Some Recent History of The Heresy Inclination-as-Identity

It is interesting to look at the novel Brideshead Revisited for some "Interwar" (as it is later called) currency about various ... well, as Catholics, we should say, various disorders of the will.

Antony Blanch says of himself "I may be inverted...", and you can translate that into the terms now in fashion as you like, the narrator Charles Ryder calls himself "agnostic", and ... Sebastian Flyte doesn't deign to describe himself at all, that I recall. Others lament "something chemical in him", and the French Doctor "diagnoses" him as "alcoolique"—and even Charles finds this a bit too noncommital. I had a similar experience the last time I consulted a physician about a complaint: I was having chronic tiny blisters on my hands, associated with various discomforts, and the "diagnosis" was "palmo-plantar pustulosis", which is to say "you have tiny blisters on your soles and hands" only in Latin — though, no, they never appeared on my feet at all. But I digress. (and they seem to be all better, now!)

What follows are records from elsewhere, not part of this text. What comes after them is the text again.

(** X2. A criterion the base constructor returns is never bound to the
    cross-entropy loss, and when it is bound to the bisection loss, the
    [alpha] of that loss is the configured [loss_alpha], greater than 1 and
    neither 1.5 nor 2: the bisection is never used where a closed form
    exists. *)
Theorem entmax_init_criterion_range (task : Task) (loss_alpha : Q)
    (sentence_avg : bool) (self : EntmaxLoss.EntmaxLossCriterion) :
  EntmaxLoss.__init__ task loss_alpha sentence_avg = Ok self ->
  EntmaxLoss.criterion self <> CrossEntropyLoss
  /\ (forall alpha, EntmaxLoss.criterion self = EntmaxBisectLoss alpha ->
        alpha = loss_alpha
        /\ (1 < alpha)%Q /\ ~ (alpha == 1.5)%Q /\ ~ (alpha == 2)%Q).
Proof.
  unfold EntmaxLoss.__init__.
  destruct (Qlt_bool 1 loss_alpha) eqn:Hlt; [|discriminate].
  apply Qlt_bool_iff in Hlt. intros [= <-]. simpl.
  destruct (Qeq_bool loss_alpha 1.5) eqn:E15.
  { split; [discriminate|]. intros alpha [=]. }
  destruct (Qeq_bool loss_alpha 2) eqn:E2.
  { split; [discriminate|]. intros alpha [=]. }
  split; [discriminate|].
  intros alpha [= <-]. repeat split.
  - exact Hlt.
  - now apply Qeq_bool_neq.
  - now apply Qeq_bool_neq.
Qed.

Lemma entmax_init_criterion_range_witness :
  EntmaxLoss.criterion Samples.entmax_bisect <> CrossEntropyLoss
  /\ (forall alpha,
        EntmaxLoss.criterion Samples.entmax_bisect = EntmaxBisectLoss alpha ->
        alpha = 1.2%Q
        /\ (1 < alpha)%Q /\ ~ (alpha == 1.5)%Q /\ ~ (alpha == 2)%Q).
Proof.
  apply (entmax_init_criterion_range Samples.task 1.2 false
           Samples.entmax_bisect).
  reflexivity.
Defined.

(** ** When the smoothing term is computed *)

Lemma mapM_gather_ok_inv (V : Z) (rs : list (list Q)) (ts : list Z)
    (zs : list Q) :
  (length ts <= length rs)%nat ->
  mapM (fun '(r, t) =>
          if (0 <=? t) && (t <? V)
          then Ok (nth (Z.to_nat t) r 0%Q)
          else Raise IndexError) (zip rs ts) = Ok zs ->
  Forall (fun t => 0 <= t < V) ts /\ length zs = length ts.
Proof.
  revert ts zs. induction rs as [|r rs IH]; intros [|t ts] zs Hlen; simpl.
  - intros [= <-]. split; [constructor|reflexivity].
  - simpl in Hlen. lia.
  - intros [= <-]. split; [constructor|reflexivity].
  - destruct ((0 <=? t) && (t <? V)) eqn:E; simpl; [|discriminate].
    match goal with |- context [mapM ?f (zip rs ts)] =>
      destruct (mapM f (zip rs ts)) as [zs'|e] eqn:E' end;
      simpl; [|discriminate].
    intros [= <-]. simpl in Hlen.
    destruct (IH ts zs' ltac:(lia) E') as [Hts Hzs].
    apply andb_true_iff in E. destruct E as [E0 EV].
    apply Z.leb_le in E0. apply Z.ltb_lt in EV.
    split; [constructor; [lia|exact Hts]|simpl; now rewrite Hzs].
Qed.

Lemma gather1_ok_iff (logits : matrix) (targets : list Z) :
  (exists zs, FylsLoss.gather1 logits targets = Ok zs)
  <-> (length targets <= length (rows logits))%nat
      /\ Forall (fun t => 0 <= t < size_last logits) targets.
Proof.
  unfold FylsLoss.gather1. split.
  - intros [zs Hzs].
    destruct (length targets <=? length (rows logits))%nat eqn:E;
      [|discriminate].
    apply Nat.leb_le in E. split; [exact E|].
    now destruct (mapM_gather_ok_inv _ _ _ zs E Hzs).
  - intros [Hlen Hts]. apply Nat.leb_le in Hlen. rewrite Hlen.
    eexists. now apply mapM_gather_ok.
Qed.

Lemma gather1_length (logits : matrix) (targets : list Z) (zs : list Q) :
  FylsLoss.gather1 logits targets = Ok zs -> length zs = length targets.
Proof.
  unfold FylsLoss.gather1.
  destruct (length targets <=? length (rows logits))%nat eqn:E;
    [|discriminate].
  apply Nat.leb_le in E. intros Hzs.
  now destruct (mapM_gather_ok_inv _ _ _ zs E Hzs).
Qed.

Lemma broadcast2_ok_iff {A B C} (f : A -> B -> C) (u : list A) (v : list B) :
  (exists w, broadcast2 f u v = Ok w)
  <-> (length u = length v \/ length u = 1 \/ length v = 1)%nat.
Proof.
  unfold broadcast2.
  destruct (length u =? length v)%nat eqn:E.
  - apply Nat.eqb_eq in E. split; [now left|eauto].
  - apply Nat.eqb_neq in E.
    destruct u as [|a [|a' u]], v as [|b [|b' v]]; simpl in *;
      split; intros H; eauto;
      try (destruct H as [w H]; discriminate H);
      try (destruct H as [H|[H|H]]; lia).
Qed.

Lemma broadcast2_length {A B C} (f : A -> B -> C) u v w :
  broadcast2 f u v = Ok w ->
  length w = (if (length u =? 1)%nat then length v
              else if (length v =? 1)%nat then length u
              else length u).
Proof.
  unfold broadcast2.
  destruct (length u =? length v)%nat eqn:E.
  - apply Nat.eqb_eq in E. intros [= <-]. rewrite length_zip_with, <- E.
    destruct (length u =? 1)%nat eqn:E1; [lia|].
    destruct (length u =? 1)%nat; lia.
  - destruct u as [|a [|a' u]], v as [|b [|b' v]]; simpl in *;
      intros [= <-]; try reflexivity; simpl; now rewrite ?length_map.
Qed.

(** X3. [_compute_smoothing] raises [IndexError] as soon as one target is
    not a column of the logits (and there are no more targets than rows),
    before any masking: in particular when the padding index is not a
    column and a target is the padding index. *)
Theorem compute_smoothing_index_error
    (self : FylsLoss.FenchelYoungLabelSmoothingLossCriterion)
    (logits : matrix) (targets : list Z) (reduce : bool) (t : Z) :
  (length targets <= length (rows logits))%nat ->
  t ∈ targets ->
  ~ 0 <= t < size_last logits ->
  FylsLoss._compute_smoothing self logits targets reduce = Raise IndexError.
Proof.
  intros Hlen Hin Hbad. unfold FylsLoss._compute_smoothing.
  destruct (FylsLoss.gather1 logits targets) as [zs|e] eqn:E.
  - exfalso. apply Hbad.
    destruct (proj1 (gather1_ok_iff logits targets)) as [_ Hts]; [eauto|].
    rewrite Forall_forall in Hts. now apply Hts.
  - simpl. f_equal. unfold FylsLoss.gather1 in E.
    apply Nat.leb_le in Hlen. rewrite Hlen in E.
    now apply mapM_gather_raise in E.
Qed.

Lemma compute_smoothing_index_error_witness :
  FylsLoss._compute_smoothing Samples.fyls_no_padding
    (view2 Samples.logits) [2; -100] true = Raise IndexError.
Proof.
  apply (compute_smoothing_index_error Samples.fyls_no_padding
           (view2 Samples.logits) [2; -100] true (-100)).
  - simpl. lia.
  - set_solver.
  - simpl. lia.
Defined.

(** X4. [_compute_smoothing] returns a value exactly when there are no more
    targets than rows of logits, every target is a column, and the targets
    and the rows can be broadcast together: as many targets as rows, a
    single target, or a single row. *)
Theorem compute_smoothing_returns_iff
    (self : FylsLoss.FenchelYoungLabelSmoothingLossCriterion)
    (logits : matrix) (targets : list Z) (reduce : bool) :
  (exists v, FylsLoss._compute_smoothing self logits targets reduce = Ok v)
  <-> (length targets <= length (rows logits))%nat
      /\ Forall (fun t => 0 <= t < size_last logits) targets
      /\ (length targets = length (rows logits)
          \/ length targets = 1 \/ length (rows logits) = 1)%nat.
Proof.
  unfold FylsLoss._compute_smoothing.
  rewrite (z_bar_rows self logits).
  split.
  - intros [v Hv].
    destruct (FylsLoss.gather1 logits targets) as [zs|e] eqn:Eg;
      [|discriminate Hv].
    destruct (proj1 (gather1_ok_iff logits targets)) as [Hlen Hts]; [eauto|].
    apply gather1_length in Eg.
    cbn [mbind result_bind] in Hv.
    match type of Hv with context [broadcast2 ?f ?u ?w] =>
      destruct (broadcast2 f u w) as [d|e] eqn:Eb end; [|discriminate Hv].
    destruct (proj1 (broadcast2_ok_iff _ _ _) (ex_intro _ d Eb)) as [H|[H|H]];
      rewrite ?length_map, ?Eg in H; auto.
  - intros (Hlen & Hts & Hshape).
    destruct (proj2 (gather1_ok_iff logits targets)) as [zs Eg]; [auto|].
    rewrite Eg. pose proof (gather1_length _ _ _ Eg) as Hzs.
    cbn [mbind result_bind].
    match goal with |- context [broadcast2 ?f ?u ?w] =>
      destruct (proj2 (broadcast2_ok_iff f u w)) as [d Eb] end.
    { rewrite length_map, Hzs. exact Hshape. }
    rewrite Eb. apply broadcast2_length in Eb.
    rewrite length_map, Hzs in Eb.
    cbn [mbind result_bind].
    unfold FylsLoss.masked_fill_. rewrite !length_map, Eb.
    destruct (length targets =? 1)%nat eqn:E1.
    + apply Nat.eqb_eq in E1.
      destruct (length targets =? length (rows logits))%nat eqn:E2.
      * destruct reduce; eauto.
      * destruct targets as [|t [|t' targets]]; try discriminate E1.
        simpl. destruct reduce; eauto.
    + apply Nat.eqb_neq in E1.
      destruct (length (rows logits) =? 1)%nat eqn:E3;
        rewrite Nat.eqb_refl; destruct reduce; eauto.
Qed.

(** ** What the smoothing term depends on *)

(** X5. The smoothing term does not look at the logits of a padding
    position: two logits tensors of the same shape that agree on every row
    whose target is not the padding index have the same smoothing term,
    reduced or not. *)
Theorem compute_smoothing_ignores_padding_rows
    (self : FylsLoss.FenchelYoungLabelSmoothingLossCriterion)
    (logits logits' : matrix) (targets : list Z) (reduce : bool) :
  size_last logits' = size_last logits ->
  length (rows logits') = length (rows logits) ->
  length targets = length (rows logits) ->
  Forall (fun t => 0 <= t < size_last logits) targets ->
  (forall (i : nat) (t : Z),
     targets !! i = Some t -> t <> FylsLoss.padding_idx self ->
     rows logits' !! i = rows logits !! i) ->
  FylsLoss._compute_smoothing self logits' targets reduce
  = FylsLoss._compute_smoothing self logits targets reduce.
Proof.
  intros HV Hrows Hlen Hts Hagree.
  rewrite (compute_smoothing_zip self logits targets reduce Hlen Hts).
  rewrite (compute_smoothing_zip self logits' targets reduce)
    by (rewrite ?HV, ?Hrows; assumption).
  rewrite HV.
  match goal with
  | |- Ok (if reduce then Scalar (Qsum ?a) else Vector ?a)
       = Ok (if reduce then Scalar (Qsum ?b) else Vector ?b) =>
      assert (E : a = b); [|now rewrite E]
  end.
  apply list_eq. intros i. rewrite !lookup_zip_with.
  destruct (targets !! i) as [t|] eqn:Ht.
  - destruct (lookup_lt_is_Some_2 (rows logits) i) as [r Hr].
    { rewrite <- Hlen. now apply lookup_lt_Some in Ht. }
    destruct (lookup_lt_is_Some_2 (rows logits') i) as [r' Hr'].
    { rewrite Hrows, <- Hlen. now apply lookup_lt_Some in Ht. }
    rewrite Hr, Hr'. simpl.
    destruct (Z.eqb_spec t (FylsLoss.padding_idx self)) as [_|Hne];
      [reflexivity|].
    specialize (Hagree i t Ht Hne). rewrite Hr, Hr' in Hagree.
    now injection Hagree as ->.
  - now destruct (rows logits' !! i), (rows logits !! i).
Qed.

Contemporaries might have described Sebastian as "a dypsomaniac", but this is simply an individualized way of saying "he suffers dypsomania". Similarly, a leper is one who suffers leprosy. My point is that these are all descriptions, descriptions of accidents, and not necessarily intended as categories of persons. Now, this is not to say that society at large has ever been reticent of identifying the patient with his disease, but it was usually unusual (I think) in patients themselves. Neither has society's simplifying instinct been always a bad thing: it is an instinct towards quarantine, which often enough has been the best option for preserving the City. (Even at the same time: to comfort the sick and the prisoner is also a good thing, a work of Mercy).

Curiously, about the time Sebastian was getting lost in Tunisia, over in the United States was developing a fledgling Movement, whose Creed begins, "My name is N., and I am an alcoholic". And the fact that the patient is called by this Creed to actively identify with that he suffers seems to be an important feature of how AA-taught sobriety works. As Catholics, we might say that what AA-faithful do is "avoid the Near Occasion of Sin" (which is to say, always decline the First Drink), itself a good practise, but the way they are usually meant to manage that avoidance is to always remember "I am an alcoholic".

True: I am a sinner; but it is frightfully important that I be not my sins, for they can have no place in Heaven.

And so, I wonder if this apparently successful movement (AA), whose apparent success seems to hinge on radical identification of persons with particular passions (sensu lato) inspired today's radical identification of persons with various other particular passions — all of them, incidentally, inducing altered brain states when indulged, far more profoundly than does alcohol. The way Satan has some power to work prodigies by which he convinces some of lies, a heresy begins by seeming to work some good in a small way, and the less one questions it, the easier for that heresy to open more cracks in dark corners. Some folk suffering dypsomania find the discipline to remain sober, so last century; now "it's 2016", and one can argue morals from the Nature of Things only out of "animus" or "mean-spiritedness", saith the Associate Justice. Because now, one is not allowed to "suffer" fruitless attractions, but only to "be X.".